What are the main themes of All Quiet on the Western Front?

Remarque’s novel is a profound statement against war, focusing especially on the ravaging effects of war on the humanity of soldiers. Throughout Paul’s narrative there are attacks on the romantic ideals of warfare. The novel dramatizes the disjunction between high-minded rhetoric about patriotism and honor and the actual horror of trench warfare. Remarque continually stresses that the soldiers are not fighting with the abstract ideals of patriotic spirit in mind; they are fighting for their survival. The matters of acquiring food, shelter, and clothing, in addition to avoiding gunfire and bombs, constitute their foremost concerns. Nothing in this novel makes the actual experience of war look attractive. Even the intense friendships between Paul and his fellow soldiers are tempered with the sobering reality that their bonds come at the high price of relentless suffering and terror.

Remarque also explores the gulfs in age and power that are widened by war; he portrays the war as the older generation’s profound betrayal of the younger. Men of Paul’s age entered the war under the heavy pressure of people they regarded as trusted authority figures. The very people who are supposed to guide them to their adulthood instead send them to their deaths with empty slogans of patriotic duty.

How does Remarque portray the technological and military innovations of the war? How do those innovations affect the lives of the soldiers?

Technological and military innovations such as poison gas, the machine gun, and trench warfare revolutionized combat during World War I, and Remarque effectively dramatizes how these innovations made the war bloodier, longer, and more costly. In almost every case, military innovations make the soldiers’ lives more dangerous, while medical innovations lag increasingly far behind. Kemmerich, for instance, dies from complications from a relatively light wound. Glory and patriotism cease to be rational ideals in the conflict because advanced technology limits the effect that an individual soldier can have on the conflict and alienates him from the consequences of his actions. Life and death thus become meaningless. Whether or not a soldier dies in a bombardment is determined by chance or animal instinct and has nothing to do with the soldier’s attitude toward the conflict.

Think about the concept of enemies in war. Whom do Paul and his friends regard as their enemies?

When Paul and his friends talk about enemies, they do not speak of the soldiers on the other side. Instead, they concentrate their hostility on Kantorek and Himmelstoss, their superiors and fellow countrymen. Paul and his classmates view Kantorek and other formerly trusted authority figures like him as the origin of their pointless suffering. These authority figures have sent them to war with the tragically false illusion that they were embarking on an exciting journey to fight for honor and glory. They view all common soldiers who are forced to fight in the trenches, regardless of their national origin, as victims. When Paul meets the Russian prisoners, he can hardly believe that they are his enemies—it is only the word of their respective leaders that has made them enemies. Because of the conflicts between more powerful men, Paul and the Russians are forced to kill and maim one another, even though they have more in common with one another than they do with their respective leaders.

Why do Paul and men of his age group fear the end of the war as much as they fear the war itself?

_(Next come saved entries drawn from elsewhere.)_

Lemma kid_below i k sep e : kids !! i = Some k -> kl !! i = Some sep -> e ∈ entries k.1 -> vle cmp (ver e) sep.
Proof using CmpOk0 Hkb.
  intros Hi Hs He. destruct (flat_entries cmp _ _ _ (Hkb i k Hi)) as (_ & Hin & _). destruct (Hin e He) as [_ Hb].
  rewrite list_lookup_fmap in Hs. unfold bound_at in Hb. destruct (seps !! i); [|done]. by injection Hs as <-.
Qed.

Lemma kid_above i k sep e : kids !! S i = Some k -> kl !! i = Some sep -> e ∈ entries k.1 -> vle cmp sep (ver e).
Proof using CmpOk0 Hkb.
  intros Hi Hs He. destruct (flat_entries cmp _ _ _ (Hkb (S i) k Hi)) as (_ & Hin & _). destruct (Hin e He) as [Ha _].
  rewrite list_lookup_fmap in Hs. unfold bound_at in Ha. destruct (seps !! i); [|done]. injection Hs as <-. by apply ordered_vle.
Qed.

Lemma kid_vs i k e : kids !! i = Some k -> e ∈ entries k.1 -> ver e ∈ vs.
Proof using Type.
  intros Hi He. apply list_elem_of_fmap. exists e. split; [done|]. rewrite <- (take_drop_middle kids i k Hi).
  rewrite kids_flat_app, kids_flat_cons, !entries_app, !elem_of_app. auto.
Qed.

Context (s e : nat) (edge : Z) (Hb : bounds_ok kl vs s e edge).

Lemma kid_skipped i k : kids !! i = Some k -> (i < s \/ e < i)%nat -> pick (entries k.1) = [].
Proof using CmpOk0 Hlen Hkb Hb.
  intros Hi Hie. apply not_wanted. intros x Hx. pose proof (lookup_lt_Some _ _ _ Hi) as Hlt. rewrite Hlen in Hlt. destruct Hie as [Hlo|Hhi].
  - left. destruct (bo_start _ _ _ _ _ Hb) as [[[Hsl Hs] _]|[-> _]]; [|lia]. rewrite length_fmap in Hsl.
    destruct (lookup_lt_is_Some_2 kl i) as [sep Hsep]; [rewrite length_fmap; lia|].
    apply (before_vle cmp m lo _ sep); [by apply (kid_below i k)|by apply (Hs i)].
  - right. destruct (bo_end _ _ _ _ _ Hb) as [[[_ He] _]|[-> _]]; [|rewrite length_fmap in Hhi; lia]. destruct i as [|i]; [lia|].
    destruct (lookup_lt_is_Some_2 kl i) as [sep Hsep]; [rewrite length_fmap; lia|].
    intros Hu. assert (i < e)%nat; [|lia]. apply (He i sep Hsep), (upto_vle cmp m hi _ (ver x)); [by apply (kid_above i k)|done].
Qed.

(** A child that is not at an edge needs no cut there. *)
Lemma kid_after i k : kids !! i = Some k -> (s <= i)%nat -> i <> s \/ has edge START_EDGE = false ->
  forall v, v ∈ ver <$> entries k.1 -> ~ before v.
Proof using CmpOk0 Hlen Hkb Hb.
  intros Hi Hle Hne v (x & -> & Hx)%list_elem_of_fmap. pose proof (lookup_lt_Some _ _ _ Hi) as Hlt. rewrite Hlen in Hlt.
  destruct (bo_start _ _ _ _ _ Hb) as [[[_ Hs] Hedge]|[_ Hs]]; [|by apply Hs, (kid_vs i k)].
  destruct Hne as [Hne|Hne]; [|congruence]. destruct i as [|i]; [lia|].
  destruct (lookup_lt_is_Some_2 kl i) as [sep Hsep]; [rewrite length_fmap; lia|].
  intros Hbf. assert (i < s)%nat; [|lia]. apply (Hs i sep Hsep), (before_vle cmp m lo _ (ver x)); [by apply (kid_above i k)|done].
Qed.

Lemma kid_until i k : kids !! i = Some k -> (i <= e)%nat -> i <> e \/ has edge END_EDGE = false ->
  forall v, v ∈ ver <$> entries k.1 -> upto v.
Proof using CmpOk0 Hlen Hkb Hb.
  intros Hi Hle Hne v (x & -> & Hx)%list_elem_of_fmap. pose proof (lookup_lt_Some _ _ _ Hi) as Hlt. rewrite Hlen in Hlt.
  destruct (bo_end _ _ _ _ _ Hb) as [[[Hel He] Hedge]|[_ He]]; [|by apply He, (kid_vs i k)].
  destruct Hne as [Hne|Hne]; [|congruence]. rewrite length_fmap in Hel.
  destruct (lookup_lt_is_Some_2 kl i) as [sep Hsep]; [rewrite length_fmap; lia|].
  apply (upto_vle cmp m hi _ sep); [by apply (kid_below i k)|]. apply (He i sep Hsep). lia.
Qed.
End kids.

(** The stack entry of a node that has just been reached. *)
Definition node_frame (x : tnode) (s e : nat) (edge : Z) : frame :=
  mk_frame x (n2z s) (n2z (match x with TLeaf _ => e | TNonLeaf _ => S e end)) (n2z s) edge.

When Müller persistently questions his friends about their postwar plans, the younger men can give only vague answers. Older men mention their jobs and their families; they had concrete identities and social functions before the war. Younger men like Paul and his classmates had no such concrete identities. They entered the war when they were on the threshold of their adult lives and thus gained their identities as soldiers. Paul cannot even imagine any definite postwar goals. Many young men like him cannot view the war as a temporary interruption in their lives. Their experiences of the war are so shattering that they regard the prospect of functioning in a peacetime environment with a vague anxiety. For them, peace represents the unknown; the war, on the other hand, as terrible as it is, offers them some minimal comfort by virtue of their intimate familiarity with it. Whereas they know how to function as soldiers, Paul and the other young comrades cannot imagine functioning in civilian jobs. They have no experiences as adults that do not involve a day-to-day fight for survival and sanity.